My perceived lack of curiosity, and my inability to identify how I felt, I think comes from a sense of acceptance that has deep roots in feeling powerless. If someone states “I had a really terrible day today,” my response would be “Got it.” You had a terrible day! Nothing to be done about that, right? I can hear the hopeless, victim voice in that, and it sounds a lot like the voice of my young inner child. My adult self knows that I’m not powerless. I can respond to “I had a really terrible day today” with a desire to understand that person, to connect with them, to witness them. My support, attention, and reflections are actually very powerful and appreciated.
All of this to say: I know that my curiosity and viewpoints are here, but they’re buried a little bit under the conditioning of my upbringing. That, and I tend to wait to be asked what I think.
My Human Design is super validating of this tendency - I’m a Projector, and my Human Design chart says that my “strategy” is to “wait for the invitation.” (My chart also says that my most important gift is “concluding.” I’d like to assert that I have the gift of JUMPING to conclusions, with full awareness. I have to put forth a lot of effort not to let this gift run rampant.)
I DO like to be invited. I like to be asked “what do you think?” This also feels so different from “What should I do?” or “What’s the best way forward?” I may or may not have clear ideas of what’s “right” or “best,” but I CAN tell you what thoughts and questions come up for me, and we can see if that helps you get any closer to what’s aligned for you.
So maybe that can be one aspect of my Substack journey - responding to inputs with what I THINK about it.
Here are some topics I have in mind to explore:
Relating and communicating in relationship with others
Graphic design trends
Information organization in regards to page layout
Productivity, hustle culture, laziness, rest, wasting time
Tiktok and meme trends
Defying the tactics of white supremacy culture
Who knows if this is even the direction I’ll go?
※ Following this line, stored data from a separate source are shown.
Lemma netsnmp_oid_is_subtree_spec a la b lb :
  oid_ok a la -> oid_ok b lb ->
  netsnmp_oid_is_subtree a la b lb =
  Some (if decide (oid_of a la `prefix_of` oid_of b lb) then 0 else 1).
Proof.
  intros Ha Hb. pose proof (oid_of_length _ _ Ha). pose proof (oid_of_length _ _ Hb).
  destruct Ha as (? & ? & Fa), Hb as (? & ? & Fb).
  unfold netsnmp_oid_is_subtree, memcmp. destruct (Z.ltb_spec lb la).
  { case_decide as Hp; [|done]. apply prefix_length in Hp. lia. }
  rewrite wrap_small by (unfold sizeof_oid; lia).
  unfold peek_n, sizeof_oid. rewrite !oid_image_length.
  rewrite !(proj2 (Z.leb_le _ _)) by lia. simpl.
  replace (Z.to_nat (la * 8)) with (8 * Z.to_nat la)%nat by lia.
  rewrite !drop_0, !oid_image_take.
  destruct (Z.eqb_spec (lex_sign (oid_image (take (Z.to_nat la) a))
                                 (oid_image (take (Z.to_nat la) b))) 0) as [E|E]; simpl.
  - apply lex_sign_eq, oid_image_inj in E; auto using Forall_take.
    rewrite decide_True; [done|]. unfold oid_of in *.
    replace (take (Z.to_nat lb) b) with (take (Z.to_nat la) b ++ drop (Z.to_nat la) (take (Z.to_nat lb) b)).
    + rewrite E. by apply prefix_app_r.
    + rewrite <- (take_drop (Z.to_nat la) (take (Z.to_nat lb) b)) at 2.
      rewrite take_take. do 2 f_equal. lia.
  - rewrite decide_False; [done|]. intros [k Hk]. apply E, lex_sign_eq. f_equal.
    apply (f_equal (take (Z.to_nat la))) in Hk. unfold oid_of in *.
    rewrite take_take, take_app_length' in Hk by lia. rewrite <- Hk. f_equal. lia.
Qed.

Lemma netsnmp_oid_equals_spec a la b lb :
  oid_ok a la -> oid_ok b lb ->
  netsnmp_oid_equals (Some a) la (Some b) lb =
  Some (if decide (oid_of a la = oid_of b lb) then 0 else 1).
Proof.
  intros Ha Hb. pose proof (oid_of_length _ _ Ha) as La. pose proof (oid_of_length _ _ Hb) as Lb.
  destruct Ha as (? & ? & _), Hb as (? & ? & _).
  unfold netsnmp_oid_equals. destruct (Z.eqb_spec la lb) as [<-|Hne]; simpl.
  2: { rewrite decide_False; [done|congruence]. }
  destruct (Z.eqb_spec la 0) as [->|].
  { by rewrite decide_True by done. }
  rewrite s32_small, while_len_spec by lia. simpl. by case_decide.
Qed.

Lemma find_prefix_loop_spec n a b i :
  0 <= i -> i + Z.of_nat n <= Z.of_nat (length a) -> i + Z.of_nat n <= Z.of_nat (length b) ->
  let k := lcp (take n (drop (Z.to_nat i) a)) (take n (drop (Z.to_nat i) b)) in
  find_prefix_loop n a b i =
  Some (if (k <? n)%nat then Return (i + Z.of_nat k) else Next tt).
Proof.
  revert i. induction n as [|n IH]; intros i Hi Ha Hb; [done|].
  destruct (peek_in_range a i) as [x Hx]; [lia|].
  destruct (peek_in_range b i) as [y Hy]; [lia|].
  simpl. rewrite Hx, Hy. simpl.
  rewrite (peek_drop _ _ _ Hx), (peek_drop _ _ _ Hy). simpl.
  destruct (Z.eqb_spec x y) as [->|Hne]; simpl.
  - rewrite IH by lia. simpl.
    change (S ?k <? S ?m)%nat with (k <? m)%nat. case_match; [|done]. do 2 f_equal. lia.
  - do 2 f_equal. lia.
Qed.

Lemma netsnmp_oid_find_prefix_spec a la b lb :
  oid_ok a la -> oid_ok b lb -> la <> 0 -> lb <> 0 ->
  netsnmp_oid_find_prefix (Some a) la (Some b) lb =
  Some (Z.of_nat (lcp (oid_of a la) (oid_of b lb))).
Proof.
  intros Ha Hb ??.
  pose proof (oid_of_length _ _ Ha) as La. pose proof (oid_of_length _ _ Hb) as Lb.
  pose proof (lcp_le (oid_of a la) (oid_of b lb)) as Hl.
  pose proof (lcp_take_min (Z.to_nat (Z.min la lb)) (oid_of a la) (oid_of b lb)) as Hm.
  destruct Ha as (? & ? & _), Hb as (? & ? & _).
  rewrite <- !oid_of_min in Hm by lia. unfold oid_of in Hm at 1 2.
  unfold netsnmp_oid_find_prefix.
  rewrite (proj2 (Z.eqb_neq la 0)), (proj2 (Z.eqb_neq lb 0)) by lia. simpl.
  destruct (peek_in_range a 0) as [x Hx]; [lia|].
  destruct (peek_in_range b 0) as [y Hy]; [lia|].
  rewrite Hx, Hy. simpl. destruct (Z.eqb_spec x y) as [->|Hne]; simpl.
  - rewrite if_ltb_min, s32_small by lia.
    rewrite find_prefix_loop_spec by lia. simpl. rewrite !drop_0, Hm.
    destruct (Nat.ltb_spec (Z.to_nat (la `min` lb) `min` lcp (oid_of a la) (oid_of b lb))
                           (Z.to_nat (la `min` lb))); f_equal; lia.
  - pose proof (peek_drop _ _ _ Hx) as Dx. pose proof (peek_drop _ _ _ Hy) as Dy.
    rewrite drop_0 in Dx, Dy. rewrite Dx, Dy. unfold oid_of.
    destruct (Z.to_nat la) eqn:Ela; [lia|]. destruct (Z.to_nat lb) eqn:Elb; [lia|].
    simpl. by rewrite (proj2 (Z.eqb_neq x y)).
Qed.

(** * The interface other components use

    [oid_order cmp]: a comparison of identifiers that is a total order whose
    zero is equality and in which a subtree is an interval. *)
Class OidOrder (cmp : list Z -> list Z -> Z) : Prop := {
  oo_eq a b : cmp a b = 0 <-> a = b;
  oo_opp a b : cmp b a = - cmp a b;
  oo_trans a b c : cmp a b <= 0 -> cmp b c <= 0 -> cmp a c <= 0;
  oo_prefix p b : cmp p (p ++ b) <= 0;
  oo_convex p a b : cmp p a <= 0 -> cmp a (p ++ b) <= 0 -> p `prefix_of` a
}.

#[export] Instance lex_sign_order : OidOrder lex_sign.
Proof.
  split; eauto using lex_sign_eq, lex_sign_opp, lex_sign_trans, lex_sign_prefix, lex_sign_convex.
Qed.

(** * Properties *)

(** on any two identifiers [snmp_oid_compare] returns, without reading past
    either array, the sign of their lexicographic comparison, shorter first. *)
Theorem snmp_oid_compare_lexicographic a la b lb :
  oid_ok a la -> oid_ok b lb ->
  snmp_oid_compare a la b lb = Some (lex_sign (oid_of a la) (oid_of b lb)).
Proof. apply snmp_oid_compare_spec. Qed.

Lemma snmp_oid_compare_lexicographic_witness :
  snmp_oid_compare [1; 3; 6; 1; 4294967295] 4 [1; 3; 6; 2] 4 = Some (-1).
Proof. apply snmp_oid_compare_lexicographic; by_decide. Defined.

(** [snmp_oid_compare] is a total order on identifiers: zero exactly on
    equal ones, swapping the arguments negates the result, and it is transitive. *)
Theorem snmp_oid_compare_total_order a la b lb c lc :
  oid_ok a la -> oid_ok b lb -> oid_ok c lc ->
  (snmp_oid_compare a la b lb = Some 0 <-> oid_of a la = oid_of b lb) /\
  (forall r, snmp_oid_compare a la b lb = Some r -> snmp_oid_compare b lb a la = Some (- r)) /\
  (forall r s, snmp_oid_compare a la b lb = Some r -> snmp_oid_compare b lb c lc = Some s ->
     r <= 0 -> s <= 0 -> exists t, snmp_oid_compare a la c lc = Some t /\ t <= 0).
Proof.
  intros Ha Hb Hc. rewrite !snmp_oid_compare_spec by done. split_and!.
  - rewrite <- (oo_eq (cmp := lex_sign)). split; [by intros [= ?]|by intros ->].
  - intros r [= <-]. by rewrite <- oo_opp.
  - intros r s [= <-] [= <-] Hr Hs. eexists. split; [done|]. by eapply oo_trans.
Qed.

Lemma snmp_oid_compare_total_order_witness :
  exists t, snmp_oid_compare [1; 3] 2 [1; 3; 6; 1] 4 = Some t /\ t <= 0.
Proof.
  eapply (snmp_oid_compare_total_order [1; 3] 2 [1; 3; 6] 3 [1; 3; 6; 1] 4);
    [by_decide..| | | |]; try reflexivity; by_decide.
Defined.

(** The identifiers below a subtree are contiguous in the order the agent
    walks: if [c] lies between a subtree root [a] and one of its members [b],
    then [netsnmp_oid_is_subtree] accepts [c] too. *)
Theorem subtree_is_interval a la b lb c lc r s :
  oid_ok a la -> oid_ok b lb -> oid_ok c lc ->
  netsnmp_oid_is_subtree a la b lb = Some 0 ->
  snmp_oid_compare a la c lc = Some r -> snmp_oid_compare c lc b lb = Some s ->
  r <= 0 -> s <= 0 -> netsnmp_oid_is_subtree a la c lc = Some 0.
Proof.
  intros Ha Hb Hc. rewrite !netsnmp_oid_is_subtree_spec, !snmp_oid_compare_spec by done.
  case_decide as Hp; [|done]. intros _ [= <-] [= <-] Hr Hs.
  destruct Hp as [k Hk]. rewrite Hk in Hs.
  rewrite decide_True; [done|]. by eapply oo_convex.
Qed.

Lemma subtree_is_interval_witness :
  netsnmp_oid_is_subtree [1; 3; 6] 3 [1; 3; 6; 1] 4 = Some 0.
Proof.
  apply (subtree_is_interval [1; 3; 6] 3 [1; 3; 6; 2; 5] 5 [1; 3; 6; 1] 4 (-1) (-1));
    first [by_decide | reflexivity].
Defined.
I don’t like to make a big statement of “here’s what I’m doing now,” because I tend to feel things out and allow myself to change my mind. And if I say I’m going to do something, I take that very seriously. (Hello, again, perfectionism!) But I also don’t force myself to stick to something I’m not interested in - therefore, I don’t commit to things that I’m not sure I’ll continue to be interested in.
ANYWAYS, if you read this far, thank you for being here and giving me your valuable attention. What I can say is that this will be a place for me to share my thoughts and observations. So your reading and valuing my insights is not something I take for granted.